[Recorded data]
(** [a->prev = x] and [a->next = x] *)
Definition store_prev (m : gmap nat list_node) (a : nat) (x : option nat)
  : outcome (gmap nat list_node) :=
  nd ← get m a; Done (<[a := {| prev := x; next := next nd |}]> m).

Definition store_next (m : gmap nat list_node) (a : nat) (x : option nat)
  : outcome (gmap nat list_node) :=
  nd ← get m a; Done (<[a := {| prev := prev nd; next := x |}]> m).

Definition list_init : list_head := {| head := None; tail := None |}.

Definition list_append (lst : list_head) (node : nat)
  (m : gmap nat list_node) : outcome (list_head * gmap nat list_node) :=
  m ← store_next m node None;
  m ← store_prev m node (tail lst);
  match tail lst with
  | Some t =>
      m ← store_next m t (Some node);
      Done ({| head := head lst; tail := Some node |}, m)
  | None => Done ({| head := Some node; tail := Some node |}, m)
  end.

Definition list_peek_head (lst : list_head) : option nat := head lst.

Definition list_prepend (lst : list_head) (node : nat)
  (m : gmap nat list_node) : outcome (list_head * gmap nat list_node) :=
  m ← store_prev m node None;
  m ← store_next m node (head lst);
  match head lst with
  | Some h =>
      m ← store_prev m h (Some node);
      Done ({| head := Some node; tail := tail lst |}, m)
  | None => Done ({| head := Some node; tail := Some node |}, m)
  end.

Definition list_is_empty (lst : list_head) : bool :=
  bool_decide (head lst = None).

Definition list_insert_after (node new_node : nat) (m : gmap nat list_node)
  : outcome (gmap nat list_node) :=
  m ← store_prev m new_node (Some node);
  nd ← get m node;
  m ← store_next m new_node (next nd);
  nd ← get m node;
  m ← match next nd with
      | Some nx => store_prev m nx (Some new_node)
      | None => Done m
      end;
  store_next m node (Some new_node).

Definition list_insert_before (node new_node : nat) (m : gmap nat list_node)
  : outcome (gmap nat list_node) :=
  m ← store_next m new_node (Some node);
  nd ← get m node;
  m ← store_prev m new_node (prev nd);
  nd ← get m node;
  m ← match prev nd with
      | Some pv => store_next m pv (Some new_node)
      | None => Done m
      end;
  store_prev m node (Some new_node).

Definition list_remove (node : nat) (m : gmap nat list_node)
  : outcome (gmap nat list_node) :=
  nd ← get m node;
  m ← match prev nd with
      | Some pv => nd ← get m node; store_next m pv (next nd)
      | None => Done m
      end;
  nd ← get m node;
  m ← match next nd with
      | Some nx => nd ← get m node; store_prev m nx (prev nd)
      | None => Done m
      end;
  m ← store_prev m node None;
  store_next m node None.

(** [(node) ? (node)->next : NULL] *)
Definition next_or_null (m : gmap nat list_node) (node : option nat)
  : outcome (option nat) :=
  match node with
  | Some n => nd ← get m n; Done (next nd)
  | None => Done None
  end.

(** The loop of [list_for_each_safe], from the values of [node] and [tmp];
    [body] is the statement the macro is applied to, run on a state [st] of
    its own and the node memory. *)
Fixpoint for_each_safe_loop {St : Type} (fuel : nat)
  (body : nat → St → gmap nat list_node → outcome (St * gmap nat list_node))
  (node tmp : option nat) (st : St) (m : gmap nat list_node)
  : outcome (St * gmap nat list_node) :=
  match fuel with
  | O => OutOfFuel
  | S fuel' =>
      match node with
      | None => Done (st, m)
      | Some n =>
          '(st, m) ← body n st m;
          tmp' ← next_or_null m tmp;
          for_each_safe_loop fuel' body tmp tmp' st m
      end
  end.

Definition list_for_each_safe {St : Type} (fuel : nat)
  (body : nat → St → gmap nat list_node → outcome (St * gmap nat list_node))
  (lst : list_head) (st : St) (m : gmap nat list_node)
  : outcome (St * gmap nat list_node) :=
  tmp ← next_or_null m (head lst);
  for_each_safe_loop fuel body (head lst) tmp st m.

(** A loop body that only records the node it is given. *)
Definition visit (n : nat) (seen : list nat) (m : gmap nat list_node)
  : outcome (list nat * gmap nat list_node) :=
  Done (seen ++ [n], m).

(** A loop body that records the node and unlinks it. *)
Definition visit_and_remove (n : nat) (seen : list nat)
  (m : gmap nat list_node) : outcome (list nat * gmap nat list_node) :=
  m ← list_remove n m; Done (seen ++ [n], m).

(** [list_append] of each node of [ns] in order. *)
Fixpoint list_append_all (lst : list_head) (ns : list nat)
  (m : gmap nat list_node) : outcome (list_head * gmap nat list_node) :=
  match ns with
  | [] => Done (lst, m)
  | n :: ns' =>
      '(lst, m) ← list_append lst n m;
      list_append_all lst ns' m
  end.

(** The nodes [xs] are linked in this order: the node at position [i] has
    the node before it as [prev] and the node after it as [next]. *)
Definition linked (m : gmap nat list_node) (xs : list nat) : Prop :=
  ∀ i x, xs !! i = Some x →
    m !! x = Some {| prev := match i with
                             | O => None
                             | S j => xs !! j
                             end;
                     next := xs !! S i |}.
(** C4.  The converter returns the epoch 1601-01-01T00:00:00 for the
    raw value 0.  For every raw value of 64 bits it returns either a
    timestamp of the calendar (a valid date up to the year 9999 and a
    valid time of day) that denotes the instant [raw / 10] microseconds
    after the epoch, which is the epoch plus [raw] times 100 ns cut to
    microseconds, or the failure InvalidTimestamp, and that only for an
    instant in the year 10000 or later. *)
Theorem timestamp_conversion (raw : Z) :
  0 <= raw < 2 ^ 64 ->
  parse 0 = Ok (mkdatetime 1601 1 1 0 0 0 0)
  /\ parse Example.filetime_2009 = Ok (mkdatetime 2009 7 14 4 40 52 540076)
  /\ match parse raw with
     | Ok t =>
         microseconds_since_1601 t = raw / 10
         /\ 1601 <= year t <= MAXYEAR
         /\ 1 <= month t <= 12
         /\ 1 <= day t <= days_in_month (is_leap (year t)) (month t)
         /\ 0 <= hour t < 24 /\ 0 <= minute t < 60 /\ 0 <= second t < 60
         /\ 0 <= microsecond t < 1000000
     | Raise e =>
         e = InvalidTimestamp
         /\ days_before_year 10000 * MICROSECONDS_PER_DAY <= raw / 10
     end.
Proof.
  intros Hraw. split; [reflexivity|]. split; [reflexivity|].
  unfold parse.
  set (us := raw / 10).
  assert (Hus : 0 <= us) by (subst us; apply Z.div_pos; lia).
  set (days := us / MICROSECONDS_PER_DAY).
  set (rest := us mod MICROSECONDS_PER_DAY).
  assert (Hsplit : us = MICROSECONDS_PER_DAY * days + rest
                   /\ 0 <= rest < MICROSECONDS_PER_DAY /\ 0 <= days).
  { subst days rest. unfold MICROSECONDS_PER_DAY.
    pose proof (Z.div_mod us 86400000000 ltac:(lia)).
    pose proof (Z.mod_pos_bound us 86400000000 ltac:(lia)).
    pose proof (Z.div_pos us 86400000000 Hus ltac:(lia)). lia. }
  destruct Hsplit as (Hsum & Hrest & Hdays). clearbody days rest.
  pose proof (year_of_days_spec days Hdays) as (Hy & Hdoy & Hyear).
  destruct (year_of_days days) as [y doy]. cbn [fst snd] in *.
  destruct (Z.gtb_spec y MAXYEAR) as [Hmax|Hmax].
  - split; [reflexivity|]. unfold MAXYEAR in Hmax.
    pose proof (days_before_year_10000 y ltac:(lia)).
    change (days_before_year 10000) with 3067671.
    unfold MICROSECONDS_PER_DAY in *. lia.
  - pose proof (month_of_day_spec (is_leap y) doy Hdoy) as (Hm & Hd & Hmonth).
    pose proof (time_of_day_spec rest Hrest) as (Hh & Hmi & Hs & Hmu & Htime).
    cbv zeta. unfold microseconds_since_1601. cbn [year month day hour minute
      second microsecond].
    repeat split; try lia.
    set (dbm := days_before_month (is_leap y) (month_of_day (is_leap y) doy))
      in *.
    set (hh := rest / 3600000000) in *.
    set (mm := rest / 60000000 mod 60) in *.
    set (ss := rest / 1000000 mod 60) in *.
    set (uu := rest mod 1000000) in *.
    clearbody dbm hh mm ss uu. unfold MICROSECONDS_PER_DAY in *. lia.
Qed.

(** The timestamp 2009-07-14T04:40:52.540076Z. *)
Lemma timestamp_conversion_witness :
  0 <= Example.filetime_2009 < 2 ^ 64
  /\ parse 0 = Ok (mkdatetime 1601 1 1 0 0 0 0)
  /\ parse Example.filetime_2009 = Ok (mkdatetime 2009 7 14 4 40 52 540076)
  /\ match parse Example.filetime_2009 with
     | Ok t =>
         microseconds_since_1601 t = Example.filetime_2009 / 10
         /\ 1601 <= year t <= MAXYEAR
         /\ 1 <= month t <= 12
         /\ 1 <= day t <= days_in_month (is_leap (year t)) (month t)
         /\ 0 <= hour t < 24 /\ 0 <= minute t < 60 /\ 0 <= second t < 60
         /\ 0 <= microsecond t < 1000000
     | Raise e =>
         e = InvalidTimestamp
         /\ days_before_year 10000 * MICROSECONDS_PER_DAY
            <= Example.filetime_2009 / 10
     end.
Proof.
  assert (H : 0 <= Example.filetime_2009 < 2 ^ 64)
    by (unfold Example.filetime_2009; lia).
  split; [exact H|]. exact (timestamp_conversion Example.filetime_2009 H).
Defined.
Definition start_marker (skill_name : str) : str :=
  lit "<!-- ANTHROPIC_SKILL_START: " ++ skill_name ++ lit " -->".

Definition end_marker (skill_name : str) : str :=
  lit "<!-- ANTHROPIC_SKILL_END: " ++ skill_name ++ lit " -->".

Definition new_block (skill_name content : str) : str :=
  start_marker skill_name ++ [nl] ++ content ++ [nl] ++ end_marker skill_name.

Arguments start_marker : simpl never.
Arguments end_marker : simpl never.
Arguments new_block : simpl never.

Definition update_global_rule (skill_name content : str) : io unit :=
  present ← exists_ GLOBAL_RULES_FILE;
  (if present : bool then mret tt else write_text GLOBAL_RULES_FILE []) ;;
  current_content ← read_global_rules;
  let pattern := mkPattern (start_marker skill_name) (end_marker skill_name) false in
  updated_content ←
    (if bool_decide (is_Some (re_search pattern current_content)) then
       print (MsgUpdatingGlobalRule skill_name) ;;
       match re_sub pattern (new_block skill_name content) current_content with
       | Some updated => mret updated
       | None => raise TemplateError
       end
     else
       print (MsgAppendingGlobalRule skill_name) ;;
       let separator := if bool_decide (strip current_content = []) then [] else [nl; nl] in
       mret (current_content ++ separator ++ new_block skill_name content));
  write_text GLOBAL_RULES_FILE updated_content ;;
  print MsgSavedGlobalRule.

Inductive activation_type := Manual | AlwaysOn | ModelDecision | Glob.

Definition activation_name (t : activation_type) : str :=
  match t with
  | Manual => lit "manual"
  | AlwaysOn => lit "always-on"
  | ModelDecision => lit "model-decision"
  | Glob => lit "glob"
  end.

(** The dictionary [activation]: it always has the key [type]. *)
Record activation := mkActivation { act_type : activation_type; act_glob : option str }.

(** Python's truth value of an optional string. *)
Definition truthy (o : option str) : bool :=
  match o with Some (_ :: _) => true | _ => false end.

(** The lines [create_workspace_rule] adds for [activation]. *)
Definition activation_text (act : option activation) : str :=
  match act with
  | None => []
  | Some a =>
      lit "activation:" ++ [nl] ++
      lit "  type: " ++ activation_name (act_type a) ++ [nl] ++
      (if truthy (act_glob a) then lit "  glob: " ++ default [] (act_glob a) ++ [nl] else [])
  end.

Definition workspace_rule_text (skill_name : str) (data : skill) (act : option activation) : str :=
  let description :=
    default (lit "Rule for " ++ skill_name) (frontmatter data !! lit "description") in
  let frontmatter :=
    lit "---" ++ [nl] ++ lit "description: " ++ description ++ [nl] ++
    activation_text act ++ lit "---" ++ [nl; nl] in
  frontmatter ++ body data.

Definition create_workspace_rule (skill_name : str) (data : skill) (act : option activation) : io unit :=
  write_text (WORKSPACE_RULES_DIR skill_name) (workspace_rule_text skill_name data act) ;;
  print (MsgCreatedWorkspaceRule skill_name).

(** [create_rule_global]: the description, when there is one, goes in front of
    the body as a comment. *)
Definition create_rule_global (skill_name : str) (data : skill) : io unit :=
  let content :=
    match frontmatter data !! lit "description" with
    | Some d => lit "<!-- " ++ d ++ lit " -->" ++ [nl; nl] ++ body data
    | None => body data
    end in
  update_global_rule skill_name content.

(** *** add-source *)

Record add_source_args := mkAddSourceArgs { as_url : str; as_name : option str }.

(** [args.name or args.url.split("/")[-1].replace(".git", "")] *)
Definition source_name_of (args : add_source_args) : str :=
  if truthy (as_name args) then default [] (as_name args)
  else replace (lit ".git") [] (default [] (last (split_all (lit "/") (as_url args)))).

Definition command_add_source (args : add_source_args) (cfg : config) : io unit :=
  let name := source_name_of args in
  match sources cfg with
  | None => raise KeyError
  | Some srcs =>
      save_config (mkConfig (Some (dict_set srcs name (as_url args)))) ;;
      print (MsgAddedSource name (as_url args))
  end.

(** *** ingest *)

(** What the tool finds outside its own files: the cache directory, the git
    command, and the tree of a synchronised repository.  A skill directory is
    [None] when it does not exist, [Some None] when it exists without a
    [SKILL.md], and [Some (Some c)] when its [SKILL.md] reads as [c]. *)
Record repo := mkRepo {
  in_skills : str -> option (option str);     (* repo_path / "skills" / skill_name *)
  at_top : str -> option (option str)         (* repo_path / skill_name *)
}.

Record environment := mkEnv {
  cached : str -> bool;                  (* (CACHE_DIR / name).exists() *)
  git : str -> str -> option repo        (* [None]: git exits non-zero *)
}.

Definition ensure_repo_synced (env : environment) (name url : str) : io repo :=
  (if cached env name then print (MsgUpdating name url) else print (MsgCloning name url)) ;;
  match git env name url with
  | Some r => mret r
  | None => print MsgCommandFailed ;; raise CalledProcessError
  end.

Inductive artifact_type := AsWorkflow | AsRule.
Inductive scope := ScopeGlobal | ScopeWorkspace.

Record ingest_args := mkIngestArgs {
  in_skill_name : str;
  in_as_type : artifact_type;               (* --as, required *)
  in_source : option str;                   (* --source *)
  in_scope : scope;                         (* --scope, default workspace *)
  in_activation : option activation_type;   (* --activation *)
  in_glob_pattern : option str              (* --glob *)
}.

(** The choice of the source: the lines under [# Determines source to use].
    [None] stands for the early [return] after the error message. *)
Definition select_source (args : ingest_args) (srcs : dict) : io (option (str * str)) :=
  if truthy (in_source args) then
    let source := default [] (in_source args) in
    match dict_get srcs source with
    | Some url => mret (Some (source, url))
    | None => print (ErrSourceNotFound source) ;; mret None
    end
  else
    source_name ←
      (if bool_decide (is_Some (dict_get srcs (lit "anthropics"))) then mret (lit "anthropics")
       else match srcs with
            | [] => raise IndexError
            | (k, _) :: _ => mret k
            end);
    match dict_get srcs source_name with
    | Some url => mret (Some (source_name, url))
    | None => raise KeyError
    end.

(** The last part of [command_ingest], from [if args.as_type == "workflow"]:
    the artifact the parsed skill is turned into. *)
Definition write_artifact (args : ingest_args) (skill_name : str) (data : skill) : io unit :=
  match in_as_type args with
  | AsWorkflow => create_workflow skill_name data
  | AsRule =>
      match in_scope args with
      | ScopeGlobal => create_rule_global skill_name data
      | ScopeWorkspace =>
          match in_activation args with
          | None => create_workspace_rule skill_name data None
          | Some Glob =>
              if negb (truthy (in_glob_pattern args)) then print ErrGlobRequired
              else create_workspace_rule skill_name data
                     (Some (mkActivation Glob (in_glob_pattern args)))
          | Some t =>
              create_workspace_rule skill_name data (Some (mkActivation t None))
          end
      end
  end.
(** * binary-cookie-extractor: the decoding core, embedded and verified

    A shallow embedding of [binary-cookie-extractor.go] (revision v1.0, the
    first of the two concatenated revisions; the v0.9 revision has the same
    decoding functions and differs only in how the decoded fields are
    stored and printed).

    Go values are modelled as follows.
    - [byte] is the Standard Library's [Byte.byte]; [uint64] is [N] with
      the wrap-around modulo 2^64 written out; [int] and [int64] are [Z]
      (64-bit two's complement).
    - a [[]byte] that the program re-slices (the file contents, a page, a
      raw cookie) is a [slice]: the elements below [len] together with the
      elements of the backing array between [len] and [cap], since a Go
      slice expression [s[lo:hi]] is checked against [cap(s)] whereas
      [s[lo:]] and an index are checked against [len(s)].
    - a [[]byte] that is only built by [append] and read through [len] and
      indexing is the list of its elements.
    - a run-time panic and [os.Exit] are the two abnormal outcomes of the
      [outcome] monad. *)

From Stdlib Require Import String Ascii.
From Stdlib Require Import List ZArith NArith PArith Lia Bool.
From Stdlib Require Import Strings.Byte.
From Stdlib Require Import Floats.SpecFloat.
Import ListNotations.

Local Open Scope N_scope.

(** ** Outcomes of Go code *)

Inductive outcome (A : Type) : Type :=
| Ok (a : A)          (* normal completion *)
| Panic               (* run-time panic (slice bounds out of range) *)
| Exit (status : Z).  (* os.Exit(status) *)

Arguments Ok {A} a.
Arguments Panic {A}.
Arguments Exit {A} status.

Definition bind {A B : Type} (m : outcome A) (k : A -> outcome B) : outcome B :=
  match m with
  | Ok a => k a
  | Panic => Panic
  | Exit st => Exit st
  end.

Notation "x <- m ;; k" := (bind m (fun x => k))
  (at level 61, m at next level, right associativity).

(** ** Machine integers *)

Definition wrap64 (n : N) : N := n mod 2 ^ 64.

(** [int(x)] for [x : uint64] on a platform with 64-bit [int]. *)
Definition int_of_uint64 (x : N) : Z :=
  if x <? 2 ^ 63 then Z.of_N x else (Z.of_N x - 2 ^ 64)%Z.

(** [uint64(x)] for [x : int]. *)
Definition uint64_of_int (x : Z) : N := Z.to_N (x mod 2 ^ 64)%Z.

(** Two's complement wrap-around of [int64] arithmetic. *)
Definition wrap_int64 (z : Z) : Z :=
  ((z + 2 ^ 63) mod 2 ^ 64 - 2 ^ 63)%Z.

(** ** Go slices of bytes *)

Record slice : Type := mkSlice {
  elems : list byte;   (* s[0], ..., s[len(s)-1] *)
  spare : list byte    (* the backing array from len(s) up to cap(s) *)
}.

Definition backing (s : slice) : list byte := elems s ++ spare s.
Definition len (s : slice) : N := N.of_nat (length (elems s)).
Definition cap (s : slice) : N := N.of_nat (length (backing s)).

(** [s[lo:hi]]: panics unless [lo <= hi <= cap(s)]. *)
Definition slice_lh (s : slice) (lo hi : N) : outcome slice :=
  if (lo <=? hi) && (hi <=? cap s) then
    Ok (mkSlice (firstn (N.to_nat (hi - lo)) (skipn (N.to_nat lo) (backing s)))
                (skipn (N.to_nat hi) (backing s)))
  else Panic.

(** [s[lo:]], that is [s[lo:len(s)]]: panics unless [lo <= len(s)]. *)
Definition slice_l (s : slice) (lo : N) : outcome slice :=
  if lo <=? len s then
    Ok (mkSlice (skipn (N.to_nat lo) (elems s)) (spare s))
  else Panic.

(** [s[:hi]], that is [s[0:hi]]. *)
Definition slice_h (s : slice) (hi : N) : outcome slice := slice_lh s 0 hi.

(** ** encoding/hex and strconv *)

Definition hextable : list ascii := list_ascii_of_string "0123456789abcdef".

(** [hex.EncodeToString]: two lower-case digits per byte, high nibble first. *)
Fixpoint EncodeToString (src : list byte) : string :=
  match src with
  | [] => EmptyString
  | v :: rest =>
      String (nth (N.to_nat (Byte.to_N v / 16)) hextable "0"%char)
        (String (nth (N.to_nat (Byte.to_N v mod 16)) hextable "0"%char)
           (EncodeToString rest))
  end.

ACTIVITY >> Copy each line from the data above that includes "default".

WORKED SOLUTION >>
      (if truthy (act_glob a) then lit "  glob: " ++ default [] (act_glob a) ++ [nl] else [])
    default (lit "Rule for " ++ skill_name) (frontmatter data !! lit "description") in
  if truthy (as_name args) then default [] (as_name args)
  else replace (lit ".git") [] (default [] (last (split_all (lit "/") (as_url args)))).
  in_scope : scope;                         (* --scope, default workspace *)
    let source := default [] (in_source args) in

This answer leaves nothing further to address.